» Task prompt
The required result is the exact run of lines beginning at the one containing "destruct (octets ip)" and ending at the last line of the entries.

» Raw data
(* ===== verification/Num.v ===== *)
(** * Decimal numbers and IPv4 addresses

    [Display] and [FromStr] of the unsigned integers and of [Ipv4Addr] (RFC
    6943 strict dotted decimal, as the standard library parses it).  An
    address is its 32-bit number; [octets] are its network-order bytes. *)

From S2P Require Import Prelude Words RustStr.
Open Scope Z_scope.

(** ** Decimal *)
Lemma digit_val_chr d : 0 <= d < 10 → digit_val 10 (digit_chr d) = Some d.
Proof.
  intros H. unfold digit_val, digit_chr. destruct (Z.ltb_spec d 10); [|lia].
  rewrite Z2N.id by lia.
  destruct (Z.leb_spec 48 (d + 48)); [|lia]. destruct (Z.leb_spec (d + 48) 57); [|lia]. simpl.
  destruct (Z.ltb_spec (d + 48 - 48) 10); [|lia]. f_equal. lia.
Qed.

Lemma digit_chr_digit d : 0 <= d < 10 → is_ascii_digit (digit_chr d) = true.
Proof.
  intros H. unfold is_ascii_digit, digit_chr. destruct (Z.ltb_spec d 10); [|lia].
  apply andb_true_intro. split; apply N.leb_le; lia.
Qed.

Lemma parse_digits_app r w s t acc :
  parse_digits r w (s ++ t) acc = v ← parse_digits r w s acc; parse_digits r w t v.
Proof.
  revert acc. induction s as [|c s IH]; intros acc; simpl; [done|].
  destruct (digit_val r c); [|done]. simpl. case_match; [apply IH|done].
Qed.

Lemma dec_fuel_spec n w x :
  0 <= x < 2 ^ w → x < 2 ^ Z.of_nat n → (0 < n)%nat →
  parse_digits 10 w (dec_fuel n x) 0 = Some x ∧
  Forall (λ c, is_ascii_digit c = true) (dec_fuel n x) ∧ dec_fuel n x ≠ [].
Proof.
  revert x. induction n as [|n IH]; intros x Hx Hn Hpos; [lia|].
  rewrite Nat2Z.inj_succ, Z.pow_succ_r in Hn by lia. cbn [dec_fuel].
  destruct (Z.ltb_spec x 10) as [H10|H10].
  - cbn [parse_digits]. rewrite digit_val_chr by lia.
    destruct (Z.ltb_spec (0 * 10 + x) (2 ^ w)); [|lia].
    repeat split; [constructor; [apply digit_chr_digit; lia|constructor]|done].
  - pose proof (Z.mod_pos_bound x 10 ltac:(lia)) as Hm.
    pose proof (Z.div_mod x 10 ltac:(lia)) as Hd.
    destruct (IH (x / 10)) as (E & Hf & Hne); [lia|lia| |].
    { destruct n; [simpl in Hn; lia|lia]. }
    rewrite parse_digits_app, E. cbn [mbind option_bind parse_digits].
    rewrite digit_val_chr by done.
    destruct (Z.ltb_spec (x / 10 * 10 + x mod 10) (2 ^ w)); [|lia].
    repeat split; [f_equal; lia| |by destruct (dec_fuel n (x / 10))].
    apply Forall_app_2; [done|]. by constructor; [apply digit_chr_digit|].
Qed.

Lemma dec_spec w x :
  0 <= x < 2 ^ w →
  parse_digits 10 w (dec x) 0 = Some x ∧
  Forall (λ c, is_ascii_digit c = true) (dec x) ∧ dec x ≠ [].
Proof.
  intros H. apply dec_fuel_spec; [done| |lia].
  rewrite Nat2Z.inj_succ, Z2Nat.id by apply Z.log2_nonneg.
  destruct (Z.eq_dec x 0) as [->|]; [done|]. apply Z.log2_spec. lia.
Qed.

(** Printing then parsing an unsigned integer of width [w]. *)
Lemma parse_uint_dec w x : 0 <= x < 2 ^ w → parse_uint w (dec x) = Some x.
Proof.
  intros H. destruct (dec_spec w x H) as (E & Hf & Hne). unfold parse_uint, from_str_radix.
  destruct (dec x) as [|c s] eqn:Ed; [done|].
  assert ((c =? chr "+")%N = false) as ->; [|done].
  apply Forall_cons in Hf as [Hc _]. apply N.eqb_neq. intros ->. done.
Qed.

Lemma parse_digits_bound r w s : ∀ acc v, 0 <= r → 0 <= acc < 2 ^ w →
  parse_digits r w s acc = Some v → 0 <= v < 2 ^ w.
Proof.
  induction s as [|c s IH]; intros acc v Hr Hacc; simpl; [by intros [= ->]|].
  destruct (digit_val r c) as [d|] eqn:Ed; [|done]. case_match eqn:E; [|done].
  apply IH; [done|]. apply Z.ltb_lt in E. split; [|done].
  assert (0 <= d); [|nia]. revert Ed. unfold digit_val.
  repeat case_match; intros [= <-];
    repeat match goal with
    | H : (_ && _) = true |- _ => apply andb_prop in H as [??]
    | H : (_ <=? _) = true |- _ => apply Z.leb_le in H
    end; lia.
Qed.

Lemma parse_uint_bound w s v : 0 <= w → parse_uint w s = Some v → 0 <= v < 2 ^ w.
Proof.
  intros Hw. unfold parse_uint, from_str_radix.
  assert (0 <= 0 < 2 ^ w) as H0 by (split; [lia|apply Z.pow_pos_nonneg; lia]).
  destruct s as [|c s]; [done|]. destruct (c =? chr "+")%N.
  - destruct s; [done|]. by apply parse_digits_bound.
  - by apply parse_digits_bound.
Qed.

Module Ipv4.

(** [Ipv4Addr], as its number ([u32::from]). *)
Definition octets (ip : Z) : bytes := be_bytes 4 ip.
Definition of_octets (l : bytes) : Z := of_be_bytes l.
Definition new (a b c d : Z) : Z := of_octets [a; b; c; d].
Definition UNSPECIFIED : Z := 0.

Definition ip_ok (ip : Z) : Prop := 0 <= ip < 2 ^ 32.

(** One decimal octet: at most three digits, no leading zero. *)
Definition parse_octet (s : str) : option Z :=
  if bool_decide (s = []) || negb (forallb is_ascii_digit s) || (3 <? length s)%nat then None
  else if (1 <? length s)%nat && bool_decide (head s = Some (chr "0")) then None
  else parse_digits 10 8 s 0.

(** [str::parse::<Ipv4Addr>] *)
Definition parse (s : str) : option Z :=
  match split_char (chr ".") s with
  | [a; b; c; d] =>
      a ← parse_octet a; b ← parse_octet b; c ← parse_octet c; d ← parse_octet d;
      Some (new a b c d)
  | _ => None
  end.

(** [Display] *)
Definition show (ip : Z) : str := join (lit ".") (map dec (octets ip)).

Lemma octet_roundtrip b : byte_ok b →
  parse_octet (dec b) = Some b ∧ no_char (chr ".") (dec b).
Proof.
  unfold byte_ok. intros Hb.
  assert (Forall (λ i, parse_octet (dec (Z.of_nat i)) = Some (Z.of_nat i) ∧
    no_char (chr ".") (dec (Z.of_nat i))) (seq 0 256)) as H.
  { apply (bool_decide_unpack _). vm_compute. done. }
  rewrite Forall_forall in H. specialize (H (Z.to_nat b)).
  rewrite Z2Nat.id in H by lia. apply H, elem_of_seq. lia.
Qed.

Lemma octets_ok ip : bytes_ok (octets ip).
Proof. apply be_bytes_ok. Qed.

Lemma of_octets_octets ip : ip_ok ip → of_octets (octets ip) = ip.
Proof. intros H. apply of_be_be_bytes_small. done. Qed.

Lemma octets_of_octets l : length l = 4%nat → bytes_ok l → octets (of_octets l) = l.
Proof. intros Hl H. unfold octets, of_octets. rewrite <- Hl. by apply be_bytes_of_be. Qed.

Lemma of_octets_ok l : length l = 4%nat → bytes_ok l → ip_ok (of_octets l).
Proof. intros Hl H. pose proof (of_be_bytes_bound l H) as Hb. rewrite Hl in Hb. exact Hb. Qed.

Lemma parse_show ip : ip_ok ip → parse (show ip) = Some ip.
Proof.
  intros H. unfold parse, show. pose proof (octets_ok ip) as Ho.
  rewrite <- (of_octets_octets ip H) at 2.
  destruct (octets ip) as [|a [|b [|c [|d [|e l]]]]] eqn:E;
    try (apply (f_equal length) in E; unfold octets in E; rewrite length_be_bytes in E; done).
  repeat (apply Forall_cons in Ho as [?%octet_roundtrip Ho]). destruct_and!.
  cbn [map]. change (lit ".") with [chr "."].
  rewrite split_char_join; [|done|repeat constructor; done].
  repeat match goal with H : parse_octet _ = _ |- _ => rewrite H; clear H end. done.
Qed.

Lemma parse_octet_ok s b : parse_octet s = Some b → byte_ok b.
Proof.
  unfold parse_octet. case_match; [done|]. case_match; [done|].
  intros E. apply parse_digits_bound in E; [done|done|]. split; [lia|done].
Qed.

Lemma parse_ok s ip : parse s = Some ip → ip_ok ip.
Proof.
  unfold parse. destruct (split_char _ s) as [|a [|b [|c [|d [|e l]]]]]; try done.
  intros H. repeat match goal with
  | H : mbind _ ?x = Some _ |- _ => destruct x eqn:?; simpl in H; [|done]
  end.
  injection H as <-. apply of_octets_ok; [done|].
  repeat constructor; eapply parse_octet_ok; eassumption.
Qed.

End Ipv4.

» Answer to this problem
  destruct (octets ip) as [|a [|b [|c [|d [|e l]]]]] eqn:E;
    try (apply (f_equal length) in E; unfold octets in E; rewrite length_be_bytes in E; done).
  repeat (apply Forall_cons in Ho as [?%octet_roundtrip Ho]). destruct_and!.
  cbn [map]. change (lit ".") with [chr "."].
  rewrite split_char_join; [|done|repeat constructor; done].
  repeat match goal with H : parse_octet _ = _ |- _ => rewrite H; clear H end. done.
Qed.

Lemma parse_octet_ok s b : parse_octet s = Some b → byte_ok b.
Proof.
  unfold parse_octet. case_match; [done|]. case_match; [done|].
  intros E. apply parse_digits_bound in E; [done|done|]. split; [lia|done].
Qed.

Lemma parse_ok s ip : parse s = Some ip → ip_ok ip.
Proof.
  unfold parse. destruct (split_char _ s) as [|a [|b [|c [|d [|e l]]]]]; try done.
  intros H. repeat match goal with
  | H : mbind _ ?x = Some _ |- _ => destruct x eqn:?; simpl in H; [|done]
  end.
  injection H as <-. apply of_octets_ok; [done|].
  repeat constructor; eapply parse_octet_ok; eassumption.
Qed.

End Ipv4.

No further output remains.